Innerhalb von 20 Monaten hat sich Roman Abramovich nun den vierten Trainer zum Chelsea FC geholt. Jose Mourinho war erfolgreich, ließ dem Geldgeber aber nicht spektakulär genug spielen. Er wollte ein Team das die Massen begeistert. Avram Grant ging es umgekehrt. Plötzlich wurde Chelsea zur Torfabrik, gewann aber damit auch nicht die großen Titel. Das sollte dann Luiz Felipe Scolari richten, aber nach nur sieben Monaten im Amt stand fest: der Meistertitel ist weg, die Champions League dauert noch lange und die Manschaft spielte zuletzt eher lustlos. „Tchau“, sagte man dem Brasilianer. „Dag“, hieß es für den Niederländer Guus Hiddink (der weiter auch russscher Trainer bleiben wird).
Hiddink, ein verurteilter Steuerbetrüger der vor einem Spiel aber auch schon mal rassistische Plakate aus dem Stadion entfernen lässt (in den frühen 90ern in Valencia), hat Südkorea 2002 und Holland 1998 ins kleine WM-Finale geführt, mit Russland bei der Euro 2008 groß aufgegeigt und scheiterte mit Australien bei der WM 2006 im Achtelfinale weniger am späteren Weltmeister Italien und mehr am Schiedsrichter. Er führte PSV Eindoven 2005 ins Champions League-Semifinale, holte mit dem Verein zahlreiche Meister-, einen UEFA Cup-Titel und erreichte das Champions League-Semifinale 2005. Seine einzigen unrühmlichen Trainerstellen in zwanzig Jahren waren zwischen 1998 und 2000 bei Real Madrid und Real Betis.
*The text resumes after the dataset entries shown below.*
Definition get_current (s : sched) : Z := c_curr (cpu_at s (this_cpu s)).
Definition set_current (s : sched) (t : Z) : sched := upd_cpu s (this_cpu s) (set_c_curr t).
Definition idle_task (s : sched) : Z := c_idle (cpu_at s (this_cpu s)).

Definition set_need_resched (s : sched) : sched :=
  let t := get_current s in if t =? 0 then s else upd_task s t (set_t_need_resched 1).
Definition clear_need_resched (s : sched) : sched :=
  let t := get_current s in if t =? 0 then s else upd_task s t (set_t_need_resched 0).
Definition need_resched (s : sched) : bool :=
  let t := get_current s in negb (t =? 0) && negb (t_need_resched (task_at s t) =? 0).

Definition rq_init (s : sched) (c : Z) : sched :=
  upd_cpu (set_nodes (INIT_LIST_HEAD (nodes s) (NRq c)) s) c (set_c_nr_running 0).

Definition sched_init_idle (s : sched) (c : Z) : sched :=
  let i := idle_tasks c in
  let s := upd_task s i (fun t => set_t_cpu c (set_t_daif 0x3c0 t)) in
  let s := set_nodes (INIT_LIST_HEAD (nodes s) (NRun i)) s in
  upd_cpu s c (fun x => set_c_curr i (set_c_idle i x)).

(** [cpu_init] and [smp_init] of [kernel/smp.c]. *)
Definition cpu_init (s : sched) (c : Z) : sched :=
  let s := upd_task s (idle_tasks c) (fun t => set_t_state TASK_IDLE (set_t_pid 0 t)) in
  sched_init_idle (rq_init s c) c.

Definition smp_init (s : sched) : sched := foldl cpu_init s (seqZ 0 NR_CPUS).

Definition task_attach (s : sched) (t : Z) : sched :=
  if list_is_linked (nodes s) (NTask t) then s
  else set_nodes (list_add_tail (nodes s) (NTask t) NAll) s.

Definition task_detach (s : sched) (t : Z) : sched :=
  if list_is_linked (nodes s) (NTask t) then set_nodes (list_del_init (nodes s) (NTask t)) s else s.

Definition enqueue_task_locked (s : sched) (t c : Z) : sched :=
  if t =? 0 then s
  else if list_is_linked (nodes s) (NRun t) then s
  else
    let s := upd_task s t (fun x => set_t_cpu c (set_t_time_slice SCHED_TIME_SLICE (set_t_state TASK_RUNNING x))) in
    let s := set_nodes (list_add_tail (nodes s) (NRun t) (NRq c)) s in
    upd_cpu s c (fun x => set_c_nr_running (u32 (c_nr_running x + 1)) x).

Definition enqueue_task_cpu (s : sched) (t c : Z) : sched :=
  if t =? 0 then s else if NR_CPUS <=? c then s else enqueue_task_locked s t c.

Definition enqueue_task (s : sched) (t : Z) : sched :=
  if t =? 0 then s
  else
    let s := if NR_CPUS <=? t_cpu (task_at s t) then upd_task s t (set_t_cpu (this_cpu s)) else s in
    enqueue_task_cpu s t (t_cpu (task_at s t)).

(** [if (rq->nr_running) rq->nr_running--;] *)
Definition rq_dec (s : sched) (c : Z) : sched :=
  if c_nr_running (cpu_at s c) =? 0 then s
  else upd_cpu s c (fun x => set_c_nr_running (c_nr_running x - 1) x).

Definition dequeue_task_locked (s : sched) (c t : Z) : sched :=
  if (t =? 0) || negb (list_is_linked (nodes s) (NRun t)) then s
  else rq_dec (set_nodes (list_del_init (nodes s) (NRun t)) s) c.

Definition dequeue_task (s : sched) (t : Z) : sched :=
  if t =? 0 then s
  else
    let c := t_cpu (task_at s t) in
    if NR_CPUS <=? c then s else dequeue_task_locked s c t.

Definition sched_block (s : sched) (st : task_state) : sched :=
  let t := get_current s in dequeue_task (upd_task s t (set_t_state st)) t.

(** The doorbell to another processor. *)
Definition send_reschedule_ipi (s : sched) (c : Z) : sched :=
  if NR_CPUS <=? c then s else upd_cpu s c (set_c_ipi true).

Definition resched_cpu (s : sched) (c : Z) : sched :=
  if NR_CPUS <=? c then s
  else if c =? this_cpu s then set_need_resched s
  else send_reschedule_ipi s c.

Definition wake_up_process (s : sched) (t : Z) : sched :=
  if t =? 0 then s
  else if bool_decide (t_state (task_at s t) = TASK_RUNNING) && list_is_linked (nodes s) (NRun t) then s
  else
    let s := enqueue_task s t in
    resched_cpu s (t_cpu (task_at s t)).

Definition migrate_task (s : sched) (t new_cpu : Z) : Z * sched :=
  if t =? 0 then (- EINVAL, s)
  else if NR_CPUS <=? new_cpu then (- EINVAL, s)
  else
    let old_cpu := t_cpu (task_at s t) in
    if NR_CPUS <=? old_cpu then (- EINVAL, s)
    else if old_cpu =? new_cpu then (0, s)
    else if negb (bool_decide (t_state (task_at s t) = TASK_RUNNING)) ||
            negb (list_is_linked (nodes s) (NRun t)) ||
            negb (t_cpu (task_at s t) =? old_cpu) ||
            (t =? c_curr (cpu_at s old_cpu))
    then (- EINVAL, s)
    else
      let s := set_nodes (list_del_init (nodes s) (NRun t)) s in
      let s := rq_dec s old_cpu in
      let s := upd_task s t (set_t_cpu new_cpu) in
      let s := set_nodes (list_add_tail (nodes s) (NRun t) (NRq new_cpu)) s in
      let s := upd_cpu s new_cpu (fun x => set_c_nr_running (u32 (c_nr_running x + 1)) x) in
      (0, resched_cpu s new_cpu).

(** [find_busiest_cpu]: the processor and its load so far. *)
Definition busier (s : sched) (this : Z) (acc : Z * Z) (c : Z) : Z * Z :=
  if c =? this then acc
  else
    let load := c_nr_running (cpu_at s c) in
    if snd acc <? load then (c, load) else acc.

Definition find_busiest_cpu (s : sched) (this : Z) : Z :=
  let busiest := fst (foldl (busier s this) (this, u32 (c_nr_running (cpu_at s this) + 1)) (seqZ 0 NR_CPUS)) in
  if busiest =? this then -1 else busiest.

(** [list_entry(pos, struct task_struct, run_list)]. *)
Definition run_entry (n : node) : Z := match n with NRun t => t | _ => 0 end.

Fixpoint migratable_loop (fuel : nat) (s : sched) (head pos : node) (exclude : Z) : option Z :=
  match fuel with
  | O => None
  | S fuel' =>
      if bool_decide (pos = head) then Some 0
      else
        let t := run_entry pos in
        if t =? exclude then migratable_loop fuel' s head (pv (nodes s) pos) exclude
        else if t_pid (task_at s t) =? 0 then migratable_loop fuel' s head (pv (nodes s) pos) exclude
        else Some t
  end.

Definition pick_migratable_task (s : sched) (c exclude : Z) : option Z :=
  if c_nr_running (cpu_at s c) <=? 1 then Some 0
  else migratable_loop (walk_fuel s) s (NRq c) (pv (nodes s) (NRq c)) exclude.

Definition try_pull_task (s : sched) (this : Z) : option (Z * sched) :=
  if NR_CPUS <=? this then Some (0, s)
  else
    let busiest := find_busiest_cpu s this in
    if busiest <? 0 then Some (0, s)
    else
      t ← pick_migratable_task s busiest (c_curr (cpu_at s busiest));
      if t =? 0 then Some (0, s)
      else
        let '(r, s) := migrate_task s t this in
        Some (if r =? 0 then 1 else 0, s).

Definition pick_next_task (s : sched) (c prev : Z) : Z :=
  let head := NRq c in
  let idle := idle_task s in
  if list_empty (nodes s) head then idle
  else
    let pos :=
      if negb (prev =? 0) && negb (prev =? idle) && list_is_linked (nodes s) (NRun prev)
      then nx (nodes s) (NRun prev) else nx (nodes s) head in
    let pos := if bool_decide (pos = head) then nx (nodes s) head else pos in
    run_entry pos.

(** [mm_install] of [mm/mmap.c]. *)
Definition mm_install (s : sched) (mm : Z) : sched :=
  if (mm =? 0) || ((pgds s).[mm] =? 0) then s
  else upd_cpu s (this_cpu s) (set_c_ttbr0 (pgds s).[mm]).

(** [context_switch]: the registers of the processor go to [prev] and come
    from [next]; [switch_to] then continues [next] where it left off. *)
Definition context_switch (s : sched) (prev next : Z) : sched :=
  let c := this_cpu s in
  let s :=
    if t_is_user (task_at s prev) =? 0 then s
    else upd_task s prev (fun t => set_t_tpidr_el0 (c_tpidr_el0 (cpu_at s c)) (set_t_user_sp (c_sp_el0 (cpu_at s c)) t)) in
  let s := upd_task s prev (set_t_daif (c_daif (cpu_at s c))) in
  let s := upd_task s next (fun t => set_t_need_resched 0 (set_t_time_slice SCHED_TIME_SLICE t)) in
  let s := set_current s next in
  let n := task_at s next in
  let s := upd_cpu s c (set_c_daif (t_daif n)) in
  if negb (t_is_user n =? 0) && negb (t_mm n =? 0) then
    upd_cpu (mm_install s (t_mm n)) c (fun x => set_c_tpidr_el0 (t_tpidr_el0 n) (set_c_sp_el0 (t_user_sp n) x))
  else upd_cpu s c (set_c_ttbr0 0).

Definition schedule (s : sched) : option sched :=
  let c := this_cpu s in
  let prev := get_current s in
  let idle := idle_task s in
  let s := clear_need_resched s in
  let next := pick_next_task s c prev in
  let was_empty := list_empty (nodes s) (NRq c) in
  '(next, s) ←
    (if (next =? idle) && was_empty then
       '(pulled, s) ← try_pull_task s c;
       Some (if pulled =? 0 then next else pick_next_task s c prev, s)
     else Some (next, s));
  if next =? prev then Some s
  else if negb (next =? idle) && (t_stack (task_at s next) =? 0) then Some s
  else Some (context_switch s prev next).

(** [cpu_idle] before its loop, and one turn of the loop. *)
Definition cpu_idle_enter (s : sched) : sched :=
  let idle := idle_task s in
  let s := set_current s idle in
  let s := upd_task s idle (set_t_state TASK_IDLE) in
  upd_task s idle (set_t_daif (c_daif (cpu_at s (this_cpu s)))).

Definition cpu_idle_turn (s : sched) : option sched := schedule s.

(** The handler of the doorbell ([handle_reschedule_ipi] of [kernel/irq.c]). *)
Definition handle_reschedule_ipi (s : sched) : sched := set_need_resched s.

(** [irq_exit]: the interrupted context decides, [el0] tells whether it was
    user code. *)
Definition irq_exit (s : sched) (el0 : bool) : option sched :=
  if need_resched s && el0 then schedule s else Some s.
Kurz: Guus Hiddink ist – obwohl er nie den ganz großen Erfolg geschafft hat – zweifellos einer der besten Trainer aller Zeiten. Er verkörpert die Vorstellung aller Investoren, die sich attraktiven und erfolgreichen Fußball für ihre Teams wünschen. Schon vor Scolari war er bei den Blues im Gespräch, wollte aber in Russland bleiben. Jetzt soll der Niederländer für Chelsea die Kohlen aus einer Saison holen, in der ordentlich Feuer am Dach ist. (Mit Bezahlung natürlich, aber ohne Vertrag. Er ist ein enger Freund von Abramovich.)
Die Herausforderung ist vor allem eine zersplitterte Mannschaft (die vor der Saison als jene mit dem besten Kader galt, nun aber bei etwas ungünstigem Saisonverlauf sogar aus den Champions League Plätze zu rutschen droht). An Scolaris Rauswurf haben einige Spieler maßgeblich mitgewirkt (unter anderem Michael Ballack, Didier Drogba, Petr Cech), nur eine kleine Gruppe rund um Kapitän John Terry setzte sich für seinen Verbleib ein. Mit seinem Vorgänger will Hiddink über diese Splittergruppen und die Ursachen der Verstimmungen schnellstmöglich sprechen.
Möglicherweise liegen die in einer Tatsache begraben, die schon Scolari kommen sehen hat. Ein Urgestein im Chelsea-Trainerstab, Steve Clark, hat den Klub zu Beginn der Saison in Richtung West Ham verlassen, obwohl der Brazilianer ihn halten wollte. Er galt als wesentliches Bindeglied für die unterschiedlichen Cliquen. Hiddink wird also gut daran tun, seine Arbeit im sozialen Bereich schnell zu beginnen. Dass er als jemand mit Doppelfunktion selbst genug Zeit für diesen mühsamen Bereich aufbringen kann, darf aber bezweifelt werden. Ob er einen Assistenten mitbringen wird, ließ er sich bisher noch offen.
Was dann nach dem Saisonfinale passiert ist vorerst nicht sicher. Aber selbst wenn das Doppelfunktions-Experiment glückt (und dafür würde nur ein Champions League-Sieg und ein tolles Meisterschaftsfinish zählen), ist Hiddinks weiteres Engagement unwahrscheinlich. Der russische Verband will Hiddink bis zur WM 2010 halten und er offensichtlich nicht unbedingt weg. Es wird sich zeigen, ob er in Anbetracht dessen in unbequemen Bereichen die nötige Konsequenz aufbringen wird, oder sich das Leben als Interimslösung einfach macht.
Milan-Trainer Carlo Ancelotti wird jedenfalls als wahrscheinlicherer Trainer für den Herbst gehandelt. Er wäre dann die fünfte Trainergröße innerhalb von zwei Jahren, die sich am Schleudersessel an der Stamford Bridge einzunisten versucht.